また、床の工事をすると口で言うのは簡単ですが、その際はさまざまなポイントを意識しなければいけません。
今回は、これからクリニックを開業する方に向けて、床工事の重要な4つのポイントについて解説したいと思います。
目次
素材
クリニックの床工事における1つ目のポイントは、使用する素材です。
どのような素材を使うかによって、当然手触りや雰囲気、機能性は変わってきます。
また、クリニックの床に使われる素材としては、主にビニール床シート、ビニール床タイル、ラバータイル、タイルカーペットなどが挙げられますが、もっともポピュラーなのはやはりビニール床シートです。
こちらは耐薬品性、耐摩擦性、防汚効果、衝撃吸収等に優れています。
また、ビニール床タイルはメンテナンスがしやすく、ラバータイルは厚手で弾力があるため、水に濡れても滑りにくいというメリットがあります。
タイルカーペットについては、汚れた部分だけの交換など、手軽に部分的な交換がしやすく、管理エリアで採り入れられることが多いです。
デザイン
クリニックの床工事における2つ目のポイントとしては、デザインが挙げられます。
例えば、床が明るめのデザインであれば、室内はスッキリと清潔感のあるイメージになりますし、逆に暗めのデザインの場合は、シックでアダルティな雰囲気を醸し出すことができます。
具体的には、アイボリーやホワイトウォールナットが明るい白系、黒や焦げ茶、ビターウォールナットが暗い黒系、オークやメープルなどがその中間色と位置付けられています。
ちなみに、中間色の床材を使用すれば、クリニック全体を温かみのある雰囲気にすることができます。
張り方
床の工事における3つ目のポイントは、床材の張り方です。
これから初めてクリニックの工事をする方は、床の張り方と言われても、あまりピンと来ないかもしれませんが、こちらは必ず押さえておくべきです。
クリニックの床は、大きな1枚の素材でできているわけではありません。
複数の素材を張り巡らすことで完成します。
そのため、素材やデザインがイメージ通りであっても、張り方を間違えると、想像していた床が完成しないことも考えられるのです。
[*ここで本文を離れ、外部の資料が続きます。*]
(* ===== verification/FsRw.v ===== *)
(** * Reading and writing a file (fs.c: readi, writei, iupdate)

    The content of a file as a function from offsets to bytes: readi returns a
    piece of it, writei replaces a piece of it and extends the file. *)

From stdpp Require Import base numbers list gmap strings.
From Stdlib Require Import ZArith Lia Bool.
From S2P Require Import Prelude Block Fs FsAlloc FsFile.

Local Open Scope Z_scope.
Local Open Scope kernel_scope.

Lemma gets_bytes_map d o m :
  0 <= o -> 0 <= m -> o + m <= Z.of_nat (length d) -> gets_bytes d o m = map (getb d) (seqZ o m).
Proof.
  intros Ho Hm Hl. apply list_eq. intros j. unfold gets_bytes.
  change (map (getb d) (seqZ o m)) with (getb d <$> seqZ o m). rewrite list_lookup_fmap.
  destruct (decide (Z.of_nat j < m)).
  - rewrite lookup_take_lt by lia. rewrite lookup_drop.
    rewrite (proj2 (lookup_seqZ o m j (o + Z.of_nat j))) by lia. simpl. unfold getb.
    replace (Z.to_nat (o + Z.of_nat j)) with (Z.to_nat o + j)%nat by lia.
    destruct (lookup_lt_is_Some_2 d (Z.to_nat o + j)) as [v ->]; [lia|done].
  - rewrite lookup_take_ge by lia. rewrite lookup_seqZ_ge by lia. done.
Qed.

Lemma seqZ_split o m n : 0 <= m <= n -> seqZ o n = seqZ o m ++ seqZ (o + m) (n - m).
Proof. intros H. rewrite <- seqZ_app by lia. f_equal. lia. Qed.

Lemma store_dinode_ok d o ip : block_ok d -> block_ok (store_dinode d o ip).
Proof.
  intros Hd. unfold store_dinode. apply puts_ok; [by apply put32_ok; do 4 apply put16_ok|].
  unfold addrs_bytes. apply Forall_concat, Forall_map. apply Forall_forall. intros a _. apply le32_ok.
Qed.

Section Rw.
Context {D : Type} `{DV : Devsw D}.
Implicit Types s : fsst D.

Definition fbyte s (ip : inode) (x : Z) : Z := getb (rdb s (slot s ip (x / BSIZE))) (x mod BSIZE).

(** Every block below the size of the file is there. *)
Definition nohole s (ip : inode) : Prop :=
  i_size ip <= MAXFILE * BSIZE /\ forall x, 0 <= x < i_size ip -> slot s ip (x / BSIZE) <> 0.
また、主な床の張り方としては、以下の4つが挙げられます。
・定尺張り
・乱尺張り
・斜め張り
・市松張り
・ヘリンボーン張り
同じ寸法の素材を、一定の長さで交互にずらして張る方法を定尺張りといいます。
こちらは、とてもシンプルかつポピュラーな方法で、まとまりのあるナチュラルな床を作るのに適しています。
また、長さの異なる素材を、一定方向に向かって張る方法を乱尺張りといいます。
こちらも、床の張り方としては非常にポピュラーです。
定尺張りと比べて床の個性が出やすい張り方で、同じ長さの素材を揃える必要がないため、余りが出にくく、コストカットに繋がりやすいというメリットがあります。
斜め張りは、文字通り、素材を斜めに張り付ける方法をいいます。
簡単な方法で、オシャレな雰囲気を演出したいという方におすすめの方法です。
ただし、前述した2つの張り方と比べると、素材が余りやすいため、材料費は高くなりがちです。
市松張りは、隣の素材との向きを90度変えて張っていく方法です。
かつては、小学校の床などでも多く採用されていた貼り方であり、少しレトロな雰囲気を味わうことができます。
そして、“く”の字に素材を組み合わせて張っていく方法をヘリンボーン張りといいます。
日本語では、矢羽張りとも呼ばれます。
クラシックで上品な印象を演出できる張り方で、近年は住宅の床工事などにおいても注目が集まっています。
機能性
クリニックの床工事における4つ目のポイントは、床材が持つ機能性です。
どれだけオシャレで、どれだけ自分の好みに合っている床であっても、機能性が低ければ、患者さんに快適な環境を提供することはできません。
特に注目していただきたい機能性は、以下の3つです。
・防水性
・防音性
・耐久性
例えば、水に濡れやすい出入口付近の床には、防水性または撥水性の高い素材を使用することをおすすめします。
具体的には、ラバータイルやクッションフロアなどが挙げられます。
また、近隣環境によっては、防音性の高い素材(カーペット、コルクマットなど)を設置することも考えなければいけません。
ちなみに、床に必要な機能性は、診療科目によっても変わってきます。
例えば、内科はインフルエンザなどの感染症流行の時期、感染した患者さんが多く来院するため、抗菌、抗ウイルス性能のある床材を採用することをおすすめします。
その他、小児科では、お子さんへの安全対策として、発泡層付きのビニール床シートなど、衝撃吸収性に優れた素材を採用すべきです。
まとめ
ここまで、クリニックの床工事における4つのポイントを見てきましたが、いかがでしたでしょうか?
今後クリニックを開業する方は、前述した4つのポイントを加味して、どのような素材を採用するのか、どのように床工事を進めるかについて検討してください。
また、言うまでもありませんが、事前に算出した予算内に抑えることも大切です。